Les soutiens et accompagnements qui visent à questionner l'orientation sexuelle d'une personne avec comme but avoué ou inavoué de modifier celle-ci, doivent-ils être interdits et punis par la loi? C'est ce que le Conseil national va débattre et décider cet après-midi.
Le débat devait avoir lieu lundi dernier, mais a été décalé car le Conseil national avait débattu durant plusieurs heures d'un autre sujet de société d'autant plus délicat: la définition juridique du viol et les conditions qui déterminent celui-ci.

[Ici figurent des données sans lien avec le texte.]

Lemma addAreaLight_inside :
  insideMap (Voronoi.m_envMapWidth v) (Voronoi.m_envMapHeight v) center ->
  exists v', Voronoi.addAreaLight startingPoint endingPoint v = Ok v'
             /\ LightingBasis.pointLightSourcePosition (Voronoi.m_basis v')
                = LightingBasis.pointLightSourcePosition (Voronoi.m_basis v) ++ [center]
             /\ LightingBasis.rectanglesAreaLights (Voronoi.m_basis v')
                = LightingBasis.rectanglesAreaLights (Voronoi.m_basis v)
                  ++ [(startingPoint, endingPoint)]
             /\ LightingBasis.numberOfPointLights (Voronoi.m_basis v')
                = LightingBasis.numberOfPointLights (Voronoi.m_basis v) + 1
             /\ LightingBasis.numberOfAreaLights (Voronoi.m_basis v')
                = LightingBasis.numberOfAreaLights (Voronoi.m_basis v) + 1
             /\ consistent v'.
Proof.
  destruct Hcons as (Hn & Hsites & Hsw & Hsh).
  intros Hin. unfold Voronoi.addAreaLight. fold center.
  destruct (Subdiv2D_insert_inside (Voronoi.m_voronoiSubdivision v) center)
    as (s' & Hs' & Hw' & Hh' & Hv'); [now rewrite Hsw, Hsh|].
  rewrite Hs'. unfold mbind, outcome_bind. simpl.
  set (v1 := Voronoi.set_basis_subdiv _ s' v).
  assert (Hn1 : LightingBasis.numberOfPointLights (Voronoi.m_basis v1)
                = Z.of_nat (length (LightingBasis.pointLightSourcePosition
                                      (Voronoi.m_basis v1)))).
  { simpl. rewrite length_app. simpl. lia. }
  destruct (numberOfPixelsPerVoronoiCell_total v1 Hn1) as (c & Hc).
  rewrite Hc. eexists. split; [reflexivity|]. simpl.
  do 4 (split; [reflexivity|]).
  unfold consistent. simpl.
  split; [rewrite length_app; simpl; lia|]. split; [|split; congruence].
  intros q. fold center. rewrite in_app_iff, Hv', Hsites. simpl.
  split; [intros [Hq| ->]; auto|intros [Hq|[<-|[]]]; auto].
Qed.

Lemma addAreaLight_outside :
  ~ insideMap (Voronoi.m_envMapWidth v) (Voronoi.m_envMapHeight v) center ->
  Voronoi.addAreaLight startingPoint endingPoint v = CvError.
Proof.
  destruct Hcons as (_ & _ & Hsw & Hsh).
  intros Hout. unfold Voronoi.addAreaLight, Subdiv2D_insert. fold center.
  rewrite Hsw, Hsh.
  destruct ((0 <=? px center) && (px center <? Voronoi.m_envMapWidth v)
            && (0 <=? py center) && (py center <? Voronoi.m_envMapHeight v)) eqn:E;
    [|reflexivity].
  exfalso. apply Hout. apply andb_true_iff in E as [E Hy2].
  apply andb_true_iff in E as [E Hy1]. apply andb_true_iff in E as [Hx1 Hx2].
  unfold insideMap. lia.
Qed.

Lemma center_inside :
  (forall n m, 0 <= n <= 2 * m -> 0 <= cv_half n <= m) ->
  insideMap (Voronoi.m_envMapWidth v) (Voronoi.m_envMapHeight v) startingPoint ->
  insideMap (Voronoi.m_envMapWidth v) (Voronoi.m_envMapHeight v) endingPoint ->
  insideMap (Voronoi.m_envMapWidth v) (Voronoi.m_envMapHeight v) center.
Proof.
  intros Hhalf [Hsx Hsy] [Hex Hey]. unfold insideMap, center, Point2i_half, Point2i_add.
  cbn [px py].
  pose proof (Hhalf (px startingPoint + px endingPoint) (Voronoi.m_envMapWidth v - 1)
                ltac:(lia)).
  pose proof (Hhalf (py startingPoint + py endingPoint) (Voronoi.m_envMapHeight v - 1)
                ltac:(lia)).
  lia.
Qed.

End AddAreaLight.

(** X10. [Voronoi::addAreaLight] has no bounds check, unlike [addPointLight]:
    when the centre of the rectangle is inside the map it is appended to the
    basis as a point light, the rectangle is recorded and both counters are
    one higher; when the centre is outside, [Subdiv2D::insert] raises and the
    call does not return normally. With a rounding of the halves that stays
    between the corners, a rectangle whose two corners are inside the map has
    its centre inside. *)
Theorem X10_addAreaLight_unchecked :
  forall (F : Type) (cv : OpenCV) (v : Voronoi.t F) (startingPoint endingPoint : Point2i),
    consistent v ->
    let center := Point2i_half (Point2i_add startingPoint endingPoint) in
    let inside := insideMap (Voronoi.m_envMapWidth v) (Voronoi.m_envMapHeight v) in
    (inside center ->
       exists v', Voronoi.addAreaLight startingPoint endingPoint v = Ok v'
                  /\ LightingBasis.pointLightSourcePosition (Voronoi.m_basis v')
                     = LightingBasis.pointLightSourcePosition (Voronoi.m_basis v)
                       ++ [center]
                  /\ LightingBasis.rectanglesAreaLights (Voronoi.m_basis v')
                     = LightingBasis.rectanglesAreaLights (Voronoi.m_basis v)
                       ++ [(startingPoint, endingPoint)]
                  /\ LightingBasis.numberOfPointLights (Voronoi.m_basis v')
                     = LightingBasis.numberOfPointLights (Voronoi.m_basis v) + 1
                  /\ LightingBasis.numberOfAreaLights (Voronoi.m_basis v')
                     = LightingBasis.numberOfAreaLights (Voronoi.m_basis v) + 1
                  /\ consistent v')
    /\ (~ inside center ->
          Voronoi.addAreaLight startingPoint endingPoint v = CvError)
    /\ ((forall n m, 0 <= n <= 2 * m -> 0 <= cv_half n <= m) ->
        inside startingPoint -> inside endingPoint -> inside center).
Proof.
  intros F cv v s e Hcons center inside. split; [|split].
  - now apply addAreaLight_inside.
  - now apply addAreaLight_outside.
  - now apply center_inside.
Qed.

Lemma X10_addAreaLight_unchecked_witness :
  (exists v', Voronoi.addAreaLight (cv := cvRef) (mkPoint 0 0) (mkPoint 3 1) smallVoronoi
              = Ok v'
              /\ LightingBasis.pointLightSourcePosition (Voronoi.m_basis v')
                 = [mkPoint 1 1; mkPoint 3 2] ++ [mkPoint 2 0])
  /\ Voronoi.addAreaLight (cv := cvRef) (mkPoint 3 2) (mkPoint 7 4) smallVoronoi = CvError
  /\ insideMap 4 3 (Point2i_half (cv := cvRef) (Point2i_add (mkPoint 0 0) (mkPoint 3 1))).
Proof.
  split; [|split].
  - destruct (X10_addAreaLight_unchecked (option Z) cvRef smallVoronoi
                (mkPoint 0 0) (mkPoint 3 1) smallVoronoi_consistent) as (Hin & _ & _).
    destruct Hin as (v' & Hrun & Hp & _).
    + change (insideMap 4 3 (mkPoint 2 0)). unfold insideMap. simpl. lia.
    + exists v'. split; [exact Hrun|exact Hp].
  - apply (X10_addAreaLight_unchecked (option Z) cvRef smallVoronoi
             (mkPoint 3 2) (mkPoint 7 4) smallVoronoi_consistent).
    change (~ insideMap 4 3 (mkPoint 5 3)). unfold insideMap. simpl. lia.
  - apply (X10_addAreaLight_unchecked (option Z) cvRef smallVoronoi
             (mkPoint 0 0) (mkPoint 3 1) smallVoronoi_consistent).
    + exact roundHalfEven_bounds.
    + unfold insideMap. simpl. lia.
    + unfold insideMap. simpl. lia.
Defined.
Definition set_neighbor_counts (m : Machine) (v : list Z) : Machine :=
  mkMachine (world m) v (cell_states m) (cursor m) (running m)
            (joypadPrev m) (joypadCurr m) (sram m).
Definition set_cell_states (m : Machine) (v : list bool) : Machine :=
  mkMachine (world m) (neighbor_counts m) v (cursor m) (running m)
            (joypadPrev m) (joypadCurr m) (sram m).
Definition set_cursor (m : Machine) (v : Cursor) : Machine :=
  mkMachine (world m) (neighbor_counts m) (cell_states m) v (running m)
            (joypadPrev m) (joypadCurr m) (sram m).
Definition set_running (m : Machine) (v : bool) : Machine :=
  mkMachine (world m) (neighbor_counts m) (cell_states m) (cursor m) v
            (joypadPrev m) (joypadCurr m) (sram m).
Definition set_sram (m : Machine) (v : Sram) : Machine :=
  mkMachine (world m) (neighbor_counts m) (cell_states m) (cursor m) (running m)
            (joypadPrev m) (joypadCurr m) v.

(** ** Loops *)

(** [for (i = lo; i < lo + n; i++) body]: the body runs at
    [lo], [lo + 1], ..., [lo + n - 1], in that order. *)
Fixpoint for_loop {S : Type} (lo : Z) (n : nat) (body : Z -> S -> S) (s : S) : S :=
  match n with
  | O => s
  | Datatypes.S k => body (lo + Z.of_nat k) (for_loop lo k body s)
  end.

(** The nest [for (x = 0; x < WIDTH; x++) for (y = 0; y < HEIGHT; y++)]. *)
Definition for_cells {S : Type} (body : Z -> Z -> S -> S) (s : S) : S :=
  for_loop 0 (Z.to_nat WIDTH) (fun x => for_loop 0 (Z.to_nat HEIGHT) (body x)) s.

(** ** cell_neighbors *)

Definition cell_neighbors (w : list Cell) (cs : list bool) (c : Cell) : Z :=
  for_loop 0 8
    (fun i n =>
       let nb : Cell := w !!! (neighbors c !!! Z.to_nat i) in
       let alive : bool := cs !!! state nb in
       uint8 (n + (if alive then 1 else 0)))
    0.

(** ** move_cursor *)

Definition move_cursor (cursor : Cursor) (dx dy : Z) : Cursor :=
  let y1 :=
    if dy =? -1 then
      uint8 (if cy cursor + dy <? HEIGHT then cy cursor + dy else HEIGHT + dy)
    else if dy =? 1 then
      uint8 (if cy cursor + dy <? HEIGHT then cy cursor + dy else 0)
    else cy cursor in
  let x1 :=
    if dx =? -1 then
      uint8 (if cx cursor + dx <? WIDTH then cx cursor + dx else WIDTH + dx)
    else if dx =? 1 then
      uint8 (if cx cursor + dx <? WIDTH then cx cursor + dx else 0)
    else cx cursor in
  mkCursor (sprite cursor) x1 y1.

(** ** Start-up: wiring the cells and loading the save *)

(** Lines 93-98: the index of the neighbouring column (or row), wrapped. *)
Definition wrap (dim v d : Z) : Z :=
  if v + d =? -1 then dim - 1
  else if v + d =? dim then 0
  else int8 (v + d).

(** The [dx], [dy] loops for the cell at [(x, y)]: [nb] is its [neighbors]
    array and the second component the running index [n]. *)
Definition wire_neighbors (x y : Z) (nb : list ptr) : list ptr :=
  fst (for_loop (-1) 3
         (fun dx => for_loop (-1) 3
            (fun dy (st : list ptr * Z) =>
               let (nb, n) := st in
               if negb (dx =? 0) || negb (dy =? 0) then
                 let i := wrap WIDTH x dx in
                 let j := wrap HEIGHT y dy in
                 (<[Z.to_nat n := at2 i j]> nb, int8 (n + 1))
               else (nb, n)))
         (nb, 0)).

(** One iteration of the initialisation nest; [s] is the read pointer into
    the saved states. *)
Definition init_cell (load_saved : bool) (ram : Sram) (x y : Z)
    (st : list Cell * list bool * nat) : list Cell * list bool * nat :=
  let '(w, cs, s) := st in
  let c := w !!! at2 x y in
  let w := <[at2 x y := mkCell (at2 x y) (wire_neighbors x y (neighbors c))]> w in
  let p := state (w !!! at2 x y) in
  if load_saved then (w, <[p := Byte.eqb (ram s) "L"]> cs, Datatypes.S s)
  else (w, <[p := false]> cs, s).

(** [main] up to its loop.  [w0], [n0] and [cs0] are whatever the three
    arrays hold before they are initialised. *)
Definition startup (ram : Sram) (w0 : list Cell) (n0 : list Z) (cs0 : list bool)
    : Machine :=
  let load_saved := Byte.eqb (ram SAVED) "s" in
  let '(w, cs, _) := for_cells (init_cell load_saved ram) (w0, cs0, SAVED_STATES) in
  let c := mkCursor SPRITE_CURSOR (uint8 (WIDTH / 2 - 1)) (uint8 (HEIGHT / 2 - 1)) in
  mkMachine w n0 cs (move_cursor c 0 0) false 0 0 ram.

(** ** One generation (lines 211-227) *)

Definition count_cell (x y : Z) (m : Machine) : Machine :=
  let c := world m !!! at2 x y in
  set_neighbor_counts m
    (<[at2 x y := cell_neighbors (world m) (cell_states m) c]> (neighbor_counts m)).

Definition update_cell (x y : Z) (m : Machine) : Machine :=
  let n := neighbor_counts m !!! at2 x y in
  let p := state (world m !!! at2 x y) in
  if (cell_states m !!! p) && negb (n =? 2) && negb (n =? 3) then
    set_cell_states m (<[p := false]> (cell_states m))
  else if negb (cell_states m !!! p) && (n =? 3) then
    set_cell_states m (<[p := true]> (cell_states m))
  else m.

Definition generation (m : Machine) : Machine :=
  for_cells update_cell (for_cells count_cell m).

(** ** The paused-mode actions *)

(** SELECT: clear every cell. *)
Definition clear (m : Machine) : Machine :=
  for_cells (fun x y m => set_cell_states m (<[at2 x y := false]> (cell_states m))) m.

(** START: write the marker and one byte per cell. *)
Definition save (m : Machine) : Machine :=
  let ram : Sram := <[SAVED := "s"%byte]> (sram m) in
  let '(ram, _) :=
    for_cells
      (fun x y (st : Sram * nat) =>
         let (ram, s) := st in
         let alive : bool := cell_states m !!! at2 x y in
         (<[s := if alive then "L"%byte else "D"%byte]> ram, Datatypes.S s))
      (ram, SAVED_STATES) in
  set_sram m ram.

(** A: flip the cell under the cursor.  With the cursor off the grid (a
    coordinate of 255) line 184 indexes outside [world], which is undefined
    in C; the definition is the program's only with the cursor on the grid
    and [world] initialised. *)
Definition toggle (m : Machine) : Machine :=
  let c := world m !!! at2 (cx (cursor m)) (cy (cursor m)) in
  set_cell_states m (<[state c := negb (cell_states m !!! state c)]> (cell_states m)).

Definition move (dx dy : Z) (m : Machine) : Machine :=
  set_cursor m (move_cursor (cursor m) dx dy).

(** ** The main loop *)

Inductive Button : Type :=
  BtnRight | BtnLeft | BtnUp | BtnDown | BtnA | BtnB | BtnSelect | BtnStart.

Definition mask (b : Button) : Z :=
  match b with
  | BtnRight => J_RIGHT | BtnLeft => J_LEFT | BtnUp => J_UP | BtnDown => J_DOWN
  | BtnA => J_A | BtnB => J_B | BtnSelect => J_SELECT | BtnStart => J_START
  end.

(** What an iteration did: the guarded block of a button ran, or the
    generation pass ran. *)
Inductive Event : Type :=
  | Fired (b : Button)
  | Generation.
(** * MHAPalletizing: the colour column of the packing results

    A shallow embedding of [add_colors_to_csv.py]: the hash-based colour of a
    product identifier ([generate_color_for_product]), the augmentation of one
    result table ([add_colors_to_csv]) and the batch driver ([main]), and of
    the request handler of [server.py], followed by the properties of the
    specification, each settled on the embedding.

    Conventions of the embedding
    - a Python [int] is a [Z] (unbounded, as in Python);
    - a Python [str] is the list of its code points;
    - a Python [float] is a binary64 number, Rocq's primitive [float];
    - a value that is a string or None is an [option str], None being
      [None];
    - a Python [dict] is a [gmap];
    - an exception is the [Raise] branch of [result]. *)

From Stdlib Require Import ZArith NArith QArith Qround Qpower.
From Stdlib Require Import List String Ascii Bool Lia.
From Stdlib Require Import Sorted.
From Stdlib Require Import PrimFloat SpecFloat FloatOps.
From Corelib Require Uint63Axioms.
From Stdlib Require Hexadecimal Decimal.
From stdpp Require Import base option list gmap.

Local Open Scope Z_scope.

(** ** Python values *)

Module Py.

(** A character is its code point, a string the list of its characters. *)
Abbreviation char := N (only parsing).
Abbreviation str := (list N) (only parsing).

Definition ord (c : char) : Z := Z.of_N c.

(** String literals of the source, written as Rocq strings. *)
Definition chr (a : ascii) : char := N_of_ascii a.
Definition lit (s : string) : str := List.map chr (list_ascii_of_string s).

(** Exceptions the modelled code can raise. *)
Inductive exn : Type :=
| KeyError (key : str)
| ValueError
| TypeError
| OverflowError
| ZeroDivisionError
| FileNotFoundError (path : str)
| IsADirectoryError (path : str)
| NotADirectoryError (path : str)
| SystemExit (code : Z).
(** * TinyLisp (interpreter.c, version 0.0.0.0.8): value model, environments,
      evaluator and builtins, with the properties of its specification.

    The C program is embedded shallowly.  An [lval_t] becomes a value of the
    inductive type [lval]; the 64-bit union member shared by [num] and [dnum]
    is kept observable through [bits_of_double].  Additions, subtractions
    and multiplications of [long] wrap at 64 bits.  The native operations
    without a result (an integer division or remainder by zero or of
    [LONG_MIN] by -1, an index outside a cell array) return [Fault].  The
    recursion of the evaluator is bounded by a fuel argument; the functions
    that free their argument simply drop it. *)

From Stdlib Require Import ZArith List String Ascii Bool Lia.
From Stdlib Require Import SpecFloat.
From Stdlib Require DecimalString.
Import ListNotations.
Open Scope string_scope.
Open Scope Z_scope.

(** ** Native [long] and [int] arithmetic *)

Module Native.

Definition LONG_MIN : Z := - 2 ^ 63.
Definition LONG_MAX : Z := 2 ^ 63 - 1.
Definition INT_MAX : Z := 2 ^ 31 - 1.

(** Two's complement wrap-around of a 64-bit [long]. *)
Definition wrap64 (z : Z) : Z := (z + 2 ^ 63) mod 2 ^ 64 - 2 ^ 63.

(** Conversion of a [long] to [int], as in the call [ipow(x->num, y->num)]. *)
Definition wrap32 (z : Z) : Z := (z + 2 ^ 31) mod 2 ^ 32 - 2 ^ 31.

Definition in_long (z : Z) : Prop := LONG_MIN <= z <= LONG_MAX.

(** [x / y] on [long]: truncates toward zero; traps on a zero divisor and on
    the one overflowing quotient. *)
Definition ldiv (x y : Z) : option Z :=
  if y =? 0 then None
  else if (x =? LONG_MIN) && (y =? -1) then None
  else Some (Z.quot x y).

(** [x % y] on [long]: same trapping cases as the division. *)
Definition lrem (x y : Z) : option Z :=
  if y =? 0 then None
  else if (x =? LONG_MIN) && (y =? -1) then None
  else Some (Z.rem x y).

(** ** Doubles (IEEE 754 binary64) *)

Definition double : Type := spec_float.

Definition prec : Z := 53.
Definition emax : Z := 1024.

Definition dadd : double -> double -> double := SFadd prec emax.
Definition dsub : double -> double -> double := SFsub prec emax.
Definition dmul : double -> double -> double := SFmul prec emax.
Definition ddiv : double -> double -> double := SFdiv prec emax.
Definition dneg : double -> double := SFopp.
(** [op1 > op2] *)
Definition dgt (a b : double) : bool := SFltb b a.
(** * LambdaEdge fault-event dashboard: the data pipeline of LambdaDashboard.py

    The dashboard script scans a DynamoDB table, normalises the items into
    telemetry records, keeps the records of a trailing time window, derives
    a completeness figure and a fault trend, and asks a remote endpoint for
    a prediction.  This development embeds that pipeline: Python values,
    [int], [float], [round] and true division are modelled on binary64
    floats (the Standard Library's [SpecFloat]), exceptions on a small
    error monad, data frames on lists of rows in row order. *)

From Stdlib Require Import ZArith List String Ascii Bool Lia Sorted.
From Stdlib Require Import Floats.SpecFloat.
Import ListNotations.

Local Open Scope string_scope.
Local Open Scope Z_scope.

(** ** Exceptions and the error monad *)

Module Exn.

(** The exception classes the script can meet.  The [requests] classes
    follow the library's hierarchy: [ConnectionError], [Timeout],
    [HTTPError] and [InvalidJSONError] derive from [RequestException];
    [requests.exceptions.JSONDecodeError], which [Response.json] raises,
    derives from both [InvalidJSONError] and [json.JSONDecodeError], the
    latter a [ValueError]. *)
Inductive cls :=
  | BaseException
  | Exception
  | TypeError
  | ValueError
  | ArithmeticError
  | OverflowError
  | ZeroDivisionError
  | AttributeError
  | LookupError
  | IndexError
  | OSError
  | JSONDecodeError            (* json.JSONDecodeError *)
  | RequestException           (* requests.exceptions.RequestException *)
  | ConnectionError            (* requests.exceptions.ConnectionError *)
  | RequestsTimeout            (* requests.exceptions.Timeout *)
  | HTTPError                  (* requests.exceptions.HTTPError *)
  | InvalidJSONError           (* requests.exceptions.InvalidJSONError *)
  | RequestsJSONDecodeError.   (* requests.exceptions.JSONDecodeError *)

(** The direct base classes of a class. *)
Definition bases (c : cls) : list cls :=
  match c with
  | BaseException => []
  | Exception => [BaseException]
  | TypeError => [Exception]
  | ValueError => [Exception]
  | ArithmeticError => [Exception]
  | OverflowError => [ArithmeticError]
  | ZeroDivisionError => [ArithmeticError]
  | AttributeError => [Exception]
  | LookupError => [Exception]
  | IndexError => [LookupError]
  | OSError => [Exception]
  | JSONDecodeError => [ValueError]
  | RequestException => [OSError]
  | ConnectionError => [RequestException]
  | RequestsTimeout => [RequestException]
  | HTTPError => [RequestException]
  | InvalidJSONError => [RequestException]
  | RequestsJSONDecodeError => [InvalidJSONError; JSONDecodeError]
  end.

Definition cls_eqb (a b : cls) : bool :=
  match a, b with
  | BaseException, BaseException | Exception, Exception
  | TypeError, TypeError | ValueError, ValueError
  | ArithmeticError, ArithmeticError | OverflowError, OverflowError
  | ZeroDivisionError, ZeroDivisionError | AttributeError, AttributeError
  | LookupError, LookupError | IndexError, IndexError | OSError, OSError
  | JSONDecodeError, JSONDecodeError | RequestException, RequestException
  | ConnectionError, ConnectionError | RequestsTimeout, RequestsTimeout
  | HTTPError, HTTPError | InvalidJSONError, InvalidJSONError
  | RequestsJSONDecodeError, RequestsJSONDecodeError => true
  | _, _ => false
  end.

(** [issubclass c d]; the hierarchy is at most five levels deep. *)
Fixpoint issubclass_fuel (fuel : nat) (c d : cls) : bool :=
  cls_eqb c d ||
  match fuel with
  | O => false
  | S fuel' => existsb (fun b => issubclass_fuel fuel' b d) (bases c)
  end.

Definition issubclass : cls -> cls -> bool := issubclass_fuel 6.

(** A raised exception: its class and the text [str(e)] gives. *)
Record t := mk { class_of : cls; message : string }.

Definition isinstance (e : t) (c : cls) : bool := issubclass (class_of e) c.

End Exn.

(** The outcome of evaluating a Python expression. *)
Inductive result (A : Type) :=
  | Return (a : A)
  | Raise (e : Exn.t).
Arguments Return {A} a.
Arguments Raise {A} e.

Definition bind {A B} (m : result A) (k : A -> result B) : result B :=
  match m with
  | Return a => k a
  | Raise e => Raise e
  end.

Notation "x <- m ;; k" := (bind m (fun x => k))
  (at level 61, m at next level, right associativity).

Definition raise {A} (c : Exn.cls) (msg : string) : result A :=
  Raise (Exn.mk c msg).

Definition raises {A} (m : result A) : Prop := exists e, m = Raise e.
Definition returns {A} (m : result A) : Prop := exists a, m = Return a.

(** ** Python floats: IEEE 754 binary64 *)

Module Float.

Definition prec : Z := 53.
Definition emax : Z := 1024.

Definition t := spec_float.

Definition mul : t -> t -> t := SFmul prec emax.
Definition div : t -> t -> t := SFdiv prec emax.
(** * InNoHassle RoomsBot: dialog handlers of the task view, the roomless
      welcome screen and the /start message.

    Shallow embedding of
      - src/bot/dialogs/task_view.py
      - src/bot/dialogs/roomless.py
      - src/bot/start_message.py

    Python values are a small sum type, dictionaries are stdpp [gmap]s with
    string keys, the asynchronous handlers are programs of a state and
    exception monad whose state holds the remote server, the dialog data of
    the conversation and the log of every call made to the API client and to
    the dialog manager.  The API client is a parameter; the calls to the
    dialog manager ([start], [show], [done]) are logged and return. *)

From Stdlib Require Import ZArith Ascii String List Bool Lia.
From stdpp Require Import base gmap strings list fin_maps.
Import ListNotations.

Local Open Scope string_scope.
Local Open Scope list_scope.
Local Open Scope Z_scope.

(** ** Exceptions and outcomes *)

Inductive exn : Type :=
| RuntimeError
| KeyError (key : string)
| ValueError
| TypeError
| AttributeError (attr : string).

Inductive outcome (A : Type) : Type :=
| Ok (a : A)
| Raise (e : exn).
Arguments Ok {A} a.
Arguments Raise {A} e.

(** ** Characters and text

    The text of a dialog result, of a date and of a format is modelled by
    [string] restricted to ASCII text; on that range the decimal characters
    of the regex class [\d] are exactly '0'..'9'.  Where the characters of
    any text decide ([period_filter]), text is a list of code points, see
    the Unicode text below. *)

Definition code (c : ascii) : Z := Z.of_N (N_of_ascii c).

Definition in_range (lo hi : Z) (c : ascii) : bool :=
  (lo <=? code c) && (code c <=? hi).

Definition is_digit (c : ascii) : bool := in_range 48 57 c.

Definition digit_val (c : ascii) : Z := code c - 48.

(** [str.isspace] on one ASCII character: TAB..CR, FS..US and the space. *)
Definition is_space (c : ascii) : bool :=
  in_range 9 13 c || in_range 28 32 c.

Definition chars (s : string) : list ascii := list_ascii_of_string s.

(** The white space of the C library, which [int] skips around an ASCII
    numeral: TAB..CR and the space. *)
Definition is_c_space (c : ascii) : bool :=
  in_range 9 13 c || in_range 32 32 c.

(** Value of a run of digits, most significant first, as [int] accumulates. *)
Definition digits_value (cs : list ascii) : Z :=
  fold_left (fun acc c => 10 * acc + digit_val c) cs 0.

Souvent d'ordre religieux et existants sous couvert de bienveillance ou de questionnement individuel légitime, les thérapies de conversion sont fortement critiquées par l'opinion publique depuis plusieurs années, mais aucune mesure n'a été prise contre elles au niveau national.
Une thérapie de conversion est un accompagnement effectué par un tiers dans le but de modifier l'orientation sexuelle d'une personne. En pratique, en Suisse, il s'agit souvent d'associations à tendances religieuses — mais des coaches, des médecins et des psychothérapeutes sont aussi concernés.
Les Nations Unies les assimilent à de la torture et mettent en garde contre les répercussions psychologiques que peuvent avoir de tels accompagnements.
Le terme est également utilisé pour la modification de l'identité de genre, mais le texte du Parlement met l'accent sur l'orientation sexuelle.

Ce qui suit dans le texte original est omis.